TASK DETAILS> When you write out the entries, keep every line exactly as it appears.
────────────────
(** * Evaluation Server of the contest management system

    A shallow embedding of [system/EvaluationServer.py]: the job queue
    ([JobQueue]), the worker pool ([WorkerPool]), the dispatcher
    ([JobDispatcher]) and the RPC surface ([EvaluationServer]), followed by
    the properties of the natural-language specification that were checked
    against them.

    Conventions of the embedding.
    - A Python method is a computation in the monad [M S A]: it threads the
      object's own state [S] and the outside world [io], and ends in a value
      or in a raised exception.  A raised exception does NOT roll the state
      back: whatever was assigned before the [raise] stays assigned.
    - Python dictionaries are [gmap]s, [d[k]] on a missing key raises
      [KeyError], [d[k] = v] is insertion.
    - [threading.Semaphore] is its counter; a blocking acquire on a zero
      counter suspends the calling thread, which the sequential model renders
      as the outcome [Raise WouldBlock] with the state untouched.
    - Wall-clock values ([time.time()], submission timestamps) are integers
      (ticks); no property below depends on sub-tick precision.
    - Threads are interleaved at the granularity of whole method calls. *)

From Stdlib Require Import ZArith Lia.
From stdpp Require Import base option list gmap fin_maps strings sorting.

Local Open Scope string_scope.
Local Open Scope Z_scope.

(** ** Python values shared by all classes *)

(** The exceptions the module raises or lets through. *)
Inductive exn : Type :=
| LookupError | TypeError | ValueError | KeyError | RuntimeError
| IndexError | AttributeError | AssertionError
| ResourceConflict       (* couchdb.ResourceConflict *)
| ResourceNotFound       (* the document store does not know the id *)
| RpcError               (* anything an outgoing XML-RPC call raises *)
| WouldBlock             (* the calling thread suspends (see above) *)
| OutOfFuel.             (* artefact of the model; shown unreachable *)

Inductive result (A : Type) : Type :=
| Ok (a : A)
| Raise (e : exn).
Arguments Ok {A} a.
Arguments Raise {A} e.

(** Modelled from the spec: the [Submission] documents of the external store
    ([CouchObject] is not part of the sources at hand).  Only the fields the
    server reads or writes are kept; [tokened] stands for the result of the
    method [tokened()]. *)
Record submission : Type := mk_submission {
  couch_id : string;
  timestamp : Z;
  compilation_tentatives : Z;
  evaluation_tentatives : Z;
  compilation_outcome : option string;
  evaluation_outcome : option string;
  tokened : bool
}.

(** [EvaluationServer.JOB_TYPE_*]: the strings "compile", "evaluate", "bomb". *)
Inductive job_type : Type :=
| JOB_TYPE_COMPILATION | JOB_TYPE_EVALUATION | JOB_TYPE_BOMB.

Definition job_type_str (k : job_type) : string :=
  match k with
  | JOB_TYPE_COMPILATION => "compile"
  | JOB_TYPE_EVALUATION => "evaluate"
  | JOB_TYPE_BOMB => "bomb"
  end.

(** A job is the couple [(job_type, submission)]; the bomb carries [None]. *)
Definition job : Type := job_type * option submission.

(** Elements of the queue: [(priority, timestamp, job)]. *)
Definition entry : Type := Z * Z * job.

Definition job_type_eqb (a b : job_type) : bool :=
  match a, b with
  | JOB_TYPE_COMPILATION, JOB_TYPE_COMPILATION
  | JOB_TYPE_EVALUATION, JOB_TYPE_EVALUATION
  | JOB_TYPE_BOMB, JOB_TYPE_BOMB => true
  | _, _ => false
  end.

(** Modelled from the spec: equality of submissions ([CouchObject.__eq__] is
    not in the sources); two submissions are the same when their ids are. *)
Definition submission_eqb (a b : option submission) : bool :=
  match a, b with
  | None, None => true
  | Some x, Some y => String.eqb (couch_id x) (couch_id y)
  | _, _ => false
  end.

(** Python's [==] on two job tuples: componentwise. *)
Definition job_eqb (a b : job) : bool :=
  job_type_eqb (fst a) (fst b) && submission_eqb (snd a) (snd b).

(** Modelled from the spec: ordering of submissions, needed only to break
    ties between heap entries with equal priority, timestamp and job type.
    [None] sorts before every object, as in Python 2. *)
Definition submission_ltb (a b : option submission) : bool :=
  match a, b with
  | None, Some _ => true
  | Some x, Some y => String.ltb (couch_id x) (couch_id y)
  | _, _ => false
  end.

(** Python's [<] on job tuples and on queue entries: lexicographic. *)
Definition job_ltb (a b : job) : bool :=
  if String.ltb (job_type_str (fst a)) (job_type_str (fst b)) then true
  else if job_type_eqb (fst a) (fst b) then submission_ltb (snd a) (snd b)
  else false.

Definition entry_ltb (a b : entry) : bool :=
  let '(pa, ta, ja) := a in
  let '(pb, tb, jb) := b in
  if pa <? pb then true
  else if pa =? pb then
    if ta <? tb then true
    else if ta =? tb then job_ltb ja jb
    else false
  else false.

(** ** The outside world *)

Definition address_t : Type := string * Z.

(** Outgoing XML-RPC calls to a worker. *)
Inductive rpc_call : Type :=
| rpc_compile (id : string)
| rpc_evaluate (id : string)
| rpc_shut_down (reason : string).

(** Calls into the scorer and the contest, which are external collaborators. *)
Inductive collaborator_call : Type :=
| scorer_add_token (id : string)
| scorer_add_submission (id : string)
| contest_refresh
| contest_update_ranking_view.

Inductive severity : Type :=
| SEVERITY_DEBUG | SEVERITY_NORMAL | SEVERITY_IMPORTANT | SEVERITY_CRITICAL.

Inductive lock_id : Type := QueueLock | PoolLock | DispatcherLock.

(** What an observer of the server sees, most recent event first. *)
Inductive event : Type :=
| EvLog (msg : string) (sev : severity)
| EvRpc (addr : address_t) (c : rpc_call)
| EvCall (c : collaborator_call)
| EvAcquire (l : lock_id)
| EvRelease (l : lock_id).

(** The module [Configuration] is not part of the sources: its options are
    parameters of the model. *)
Record configuration : Type := mk_configuration {
  cfg_workers : list address_t;
  worker_timeout : Z
}.

(** The world outside the server objects: clock, configuration, behaviour of
    the remote workers, the document store and the events emitted so far.
    [conflicts] lists the versions concurrent writers will put in the store,
    one for each save that is going to fail with [ResourceConflict]. *)
Record io : Type := mk_io {
  now : Z;
  config : configuration;
  rpc_raises : address_t -> rpc_call -> bool;
  store : gmap string submission;
  conflicts : list submission;
  events : list event
}.

Definition emit (e : event) (i : io) : io :=
  mk_io (now i) (config i) (rpc_raises i) (store i) (conflicts i)
        (e :: events i).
────────────────
RESULT>
(** * Evaluation Server of the contest management system

    A shallow embedding of [system/EvaluationServer.py]: the job queue
    ([JobQueue]), the worker pool ([WorkerPool]), the dispatcher
    ([JobDispatcher]) and the RPC surface ([EvaluationServer]), followed by
    the properties of the natural-language specification that were checked
    against them.

    Conventions of the embedding.
    - A Python method is a computation in the monad [M S A]: it threads the
      object's own state [S] and the outside world [io], and ends in a value
      or in a raised exception.  A raised exception does NOT roll the state
      back: whatever was assigned before the [raise] stays assigned.
    - Python dictionaries are [gmap]s, [d[k]] on a missing key raises
      [KeyError], [d[k] = v] is insertion.
    - [threading.Semaphore] is its counter; a blocking acquire on a zero
      counter suspends the calling thread, which the sequential model renders
      as the outcome [Raise WouldBlock] with the state untouched.
    - Wall-clock values ([time.time()], submission timestamps) are integers
      (ticks); no property below depends on sub-tick precision.
    - Threads are interleaved at the granularity of whole method calls. *)

From Stdlib Require Import ZArith Lia.
From stdpp Require Import base option list gmap fin_maps strings sorting.

Local Open Scope string_scope.
Local Open Scope Z_scope.

(** ** Python values shared by all classes *)

(** The exceptions the module raises or lets through. *)
Inductive exn : Type :=
| LookupError | TypeError | ValueError | KeyError | RuntimeError
| IndexError | AttributeError | AssertionError
| ResourceConflict       (* couchdb.ResourceConflict *)
| ResourceNotFound       (* the document store does not know the id *)
| RpcError               (* anything an outgoing XML-RPC call raises *)
| WouldBlock             (* the calling thread suspends (see above) *)
| OutOfFuel.             (* artefact of the model; shown unreachable *)

Inductive result (A : Type) : Type :=
| Ok (a : A)
| Raise (e : exn).
Arguments Ok {A} a.
Arguments Raise {A} e.

(** Modelled from the spec: the [Submission] documents of the external store
    ([CouchObject] is not part of the sources at hand).  Only the fields the
    server reads or writes are kept; [tokened] stands for the result of the
    method [tokened()]. *)
Record submission : Type := mk_submission {
  couch_id : string;
  timestamp : Z;
  compilation_tentatives : Z;
  evaluation_tentatives : Z;
  compilation_outcome : option string;
  evaluation_outcome : option string;
  tokened : bool
}.

(** [EvaluationServer.JOB_TYPE_*]: the strings "compile", "evaluate", "bomb". *)
Inductive job_type : Type :=
| JOB_TYPE_COMPILATION | JOB_TYPE_EVALUATION | JOB_TYPE_BOMB.

Definition job_type_str (k : job_type) : string :=
  match k with
  | JOB_TYPE_COMPILATION => "compile"
  | JOB_TYPE_EVALUATION => "evaluate"
  | JOB_TYPE_BOMB => "bomb"
  end.

(** A job is the couple [(job_type, submission)]; the bomb carries [None]. *)
Definition job : Type := job_type * option submission.

(** Elements of the queue: [(priority, timestamp, job)]. *)
Definition entry : Type := Z * Z * job.

Definition job_type_eqb (a b : job_type) : bool :=
  match a, b with
  | JOB_TYPE_COMPILATION, JOB_TYPE_COMPILATION
  | JOB_TYPE_EVALUATION, JOB_TYPE_EVALUATION
  | JOB_TYPE_BOMB, JOB_TYPE_BOMB => true
  | _, _ => false
  end.

(** Modelled from the spec: equality of submissions ([CouchObject.__eq__] is
    not in the sources); two submissions are the same when their ids are. *)
Definition submission_eqb (a b : option submission) : bool :=
  match a, b with
  | None, None => true
  | Some x, Some y => String.eqb (couch_id x) (couch_id y)
  | _, _ => false
  end.

(** Python's [==] on two job tuples: componentwise. *)
Definition job_eqb (a b : job) : bool :=
  job_type_eqb (fst a) (fst b) && submission_eqb (snd a) (snd b).

(** Modelled from the spec: ordering of submissions, needed only to break
    ties between heap entries with equal priority, timestamp and job type.
    [None] sorts before every object, as in Python 2. *)
Definition submission_ltb (a b : option submission) : bool :=
  match a, b with
  | None, Some _ => true
  | Some x, Some y => String.ltb (couch_id x) (couch_id y)
  | _, _ => false
  end.

(** Python's [<] on job tuples and on queue entries: lexicographic. *)
Definition job_ltb (a b : job) : bool :=
  if String.ltb (job_type_str (fst a)) (job_type_str (fst b)) then true
  else if job_type_eqb (fst a) (fst b) then submission_ltb (snd a) (snd b)
  else false.

Definition entry_ltb (a b : entry) : bool :=
  let '(pa, ta, ja) := a in
  let '(pb, tb, jb) := b in
  if pa <? pb then true
  else if pa =? pb then
    if ta <? tb then true
    else if ta =? tb then job_ltb ja jb
    else false
  else false.

(** ** The outside world *)

Definition address_t : Type := string * Z.

(** Outgoing XML-RPC calls to a worker. *)
Inductive rpc_call : Type :=
| rpc_compile (id : string)
| rpc_evaluate (id : string)
| rpc_shut_down (reason : string).

(** Calls into the scorer and the contest, which are external collaborators. *)
Inductive collaborator_call : Type :=
| scorer_add_token (id : string)
| scorer_add_submission (id : string)
| contest_refresh
| contest_update_ranking_view.

Inductive severity : Type :=
| SEVERITY_DEBUG | SEVERITY_NORMAL | SEVERITY_IMPORTANT | SEVERITY_CRITICAL.

Inductive lock_id : Type := QueueLock | PoolLock | DispatcherLock.

(** What an observer of the server sees, most recent event first. *)
Inductive event : Type :=
| EvLog (msg : string) (sev : severity)
| EvRpc (addr : address_t) (c : rpc_call)
| EvCall (c : collaborator_call)
| EvAcquire (l : lock_id)
| EvRelease (l : lock_id).

(** The module [Configuration] is not part of the sources: its options are
    parameters of the model. *)
Record configuration : Type := mk_configuration {
  cfg_workers : list address_t;
  worker_timeout : Z
}.

(** The world outside the server objects: clock, configuration, behaviour of
    the remote workers, the document store and the events emitted so far.
    [conflicts] lists the versions concurrent writers will put in the store,
    one for each save that is going to fail with [ResourceConflict]. *)
Record io : Type := mk_io {
  now : Z;
  config : configuration;
  rpc_raises : address_t -> rpc_call -> bool;
  store : gmap string submission;
  conflicts : list submission;
  events : list event
}.

Definition emit (e : event) (i : io) : io :=
  mk_io (now i) (config i) (rpc_raises i) (store i) (conflicts i)
        (e :: events i).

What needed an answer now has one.